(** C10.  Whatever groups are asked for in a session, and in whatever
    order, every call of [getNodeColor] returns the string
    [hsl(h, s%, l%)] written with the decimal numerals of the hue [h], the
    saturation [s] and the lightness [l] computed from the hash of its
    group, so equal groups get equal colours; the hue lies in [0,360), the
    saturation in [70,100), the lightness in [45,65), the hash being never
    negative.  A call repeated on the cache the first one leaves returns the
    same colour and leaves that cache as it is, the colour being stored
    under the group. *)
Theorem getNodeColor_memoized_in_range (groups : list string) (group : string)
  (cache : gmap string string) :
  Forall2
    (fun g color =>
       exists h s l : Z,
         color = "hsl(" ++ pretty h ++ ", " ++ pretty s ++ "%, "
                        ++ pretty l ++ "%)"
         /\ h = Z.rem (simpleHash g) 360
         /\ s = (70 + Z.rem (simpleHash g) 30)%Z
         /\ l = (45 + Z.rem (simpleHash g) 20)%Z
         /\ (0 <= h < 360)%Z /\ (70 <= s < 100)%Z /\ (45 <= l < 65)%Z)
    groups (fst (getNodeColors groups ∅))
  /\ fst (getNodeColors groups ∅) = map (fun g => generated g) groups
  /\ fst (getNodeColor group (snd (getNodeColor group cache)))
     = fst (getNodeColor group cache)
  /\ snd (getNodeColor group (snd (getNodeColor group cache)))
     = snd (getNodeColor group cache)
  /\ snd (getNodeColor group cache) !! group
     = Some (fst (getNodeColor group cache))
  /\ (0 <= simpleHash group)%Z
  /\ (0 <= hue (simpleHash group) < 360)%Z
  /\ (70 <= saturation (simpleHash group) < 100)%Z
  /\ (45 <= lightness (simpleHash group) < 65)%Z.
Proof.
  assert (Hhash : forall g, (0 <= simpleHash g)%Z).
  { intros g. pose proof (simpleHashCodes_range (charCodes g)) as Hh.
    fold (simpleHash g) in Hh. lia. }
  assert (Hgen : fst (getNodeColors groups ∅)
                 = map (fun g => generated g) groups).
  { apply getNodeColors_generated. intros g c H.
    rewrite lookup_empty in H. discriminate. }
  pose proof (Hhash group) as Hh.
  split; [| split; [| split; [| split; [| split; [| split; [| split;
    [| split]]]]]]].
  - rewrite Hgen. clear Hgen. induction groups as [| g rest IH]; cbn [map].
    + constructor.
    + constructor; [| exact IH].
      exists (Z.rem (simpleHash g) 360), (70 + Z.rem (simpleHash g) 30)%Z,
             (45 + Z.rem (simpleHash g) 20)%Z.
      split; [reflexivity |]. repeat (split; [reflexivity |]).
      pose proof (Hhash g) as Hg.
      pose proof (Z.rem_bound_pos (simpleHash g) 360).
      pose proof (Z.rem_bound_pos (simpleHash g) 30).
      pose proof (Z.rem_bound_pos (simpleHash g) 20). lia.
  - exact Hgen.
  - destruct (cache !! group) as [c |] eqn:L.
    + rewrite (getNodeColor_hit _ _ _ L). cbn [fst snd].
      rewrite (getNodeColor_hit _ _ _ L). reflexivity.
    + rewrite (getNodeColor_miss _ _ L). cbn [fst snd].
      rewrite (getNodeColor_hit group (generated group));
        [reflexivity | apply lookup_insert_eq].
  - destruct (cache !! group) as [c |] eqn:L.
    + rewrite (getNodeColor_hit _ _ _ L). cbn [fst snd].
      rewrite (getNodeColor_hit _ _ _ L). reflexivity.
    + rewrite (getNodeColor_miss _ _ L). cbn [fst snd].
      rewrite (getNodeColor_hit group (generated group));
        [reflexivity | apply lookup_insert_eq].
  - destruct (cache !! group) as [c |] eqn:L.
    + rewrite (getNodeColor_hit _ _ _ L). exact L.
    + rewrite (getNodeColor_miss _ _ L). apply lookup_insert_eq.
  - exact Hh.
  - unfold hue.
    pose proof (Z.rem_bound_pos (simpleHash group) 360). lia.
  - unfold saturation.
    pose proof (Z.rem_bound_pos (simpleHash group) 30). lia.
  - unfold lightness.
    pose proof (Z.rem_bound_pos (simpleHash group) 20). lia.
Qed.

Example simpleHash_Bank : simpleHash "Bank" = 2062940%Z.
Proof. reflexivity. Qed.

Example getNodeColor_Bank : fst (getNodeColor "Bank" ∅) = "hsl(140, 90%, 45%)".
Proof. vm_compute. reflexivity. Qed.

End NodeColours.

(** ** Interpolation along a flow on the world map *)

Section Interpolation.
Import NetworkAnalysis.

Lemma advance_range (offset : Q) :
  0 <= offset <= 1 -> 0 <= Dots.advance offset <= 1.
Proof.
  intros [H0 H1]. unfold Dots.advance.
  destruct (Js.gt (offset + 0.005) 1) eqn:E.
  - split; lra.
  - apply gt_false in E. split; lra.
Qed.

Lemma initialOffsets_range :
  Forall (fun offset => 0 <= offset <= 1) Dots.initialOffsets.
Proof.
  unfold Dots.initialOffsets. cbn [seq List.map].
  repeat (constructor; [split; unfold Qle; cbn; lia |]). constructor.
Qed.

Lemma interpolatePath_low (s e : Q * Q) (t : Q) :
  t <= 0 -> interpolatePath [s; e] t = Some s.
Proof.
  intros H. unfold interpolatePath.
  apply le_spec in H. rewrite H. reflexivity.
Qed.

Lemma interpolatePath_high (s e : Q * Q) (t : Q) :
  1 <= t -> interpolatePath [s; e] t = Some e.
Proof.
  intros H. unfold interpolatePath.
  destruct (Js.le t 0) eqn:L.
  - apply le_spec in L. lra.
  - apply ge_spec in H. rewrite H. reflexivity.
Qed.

###

Exercise aim: Go through the lines above. Select every one that has the string "being".

Completed exercise:
    saturation in [70,100), the lightness in [45,65), the hash being never
    same colour and leaves that cache as it is, the colour being stored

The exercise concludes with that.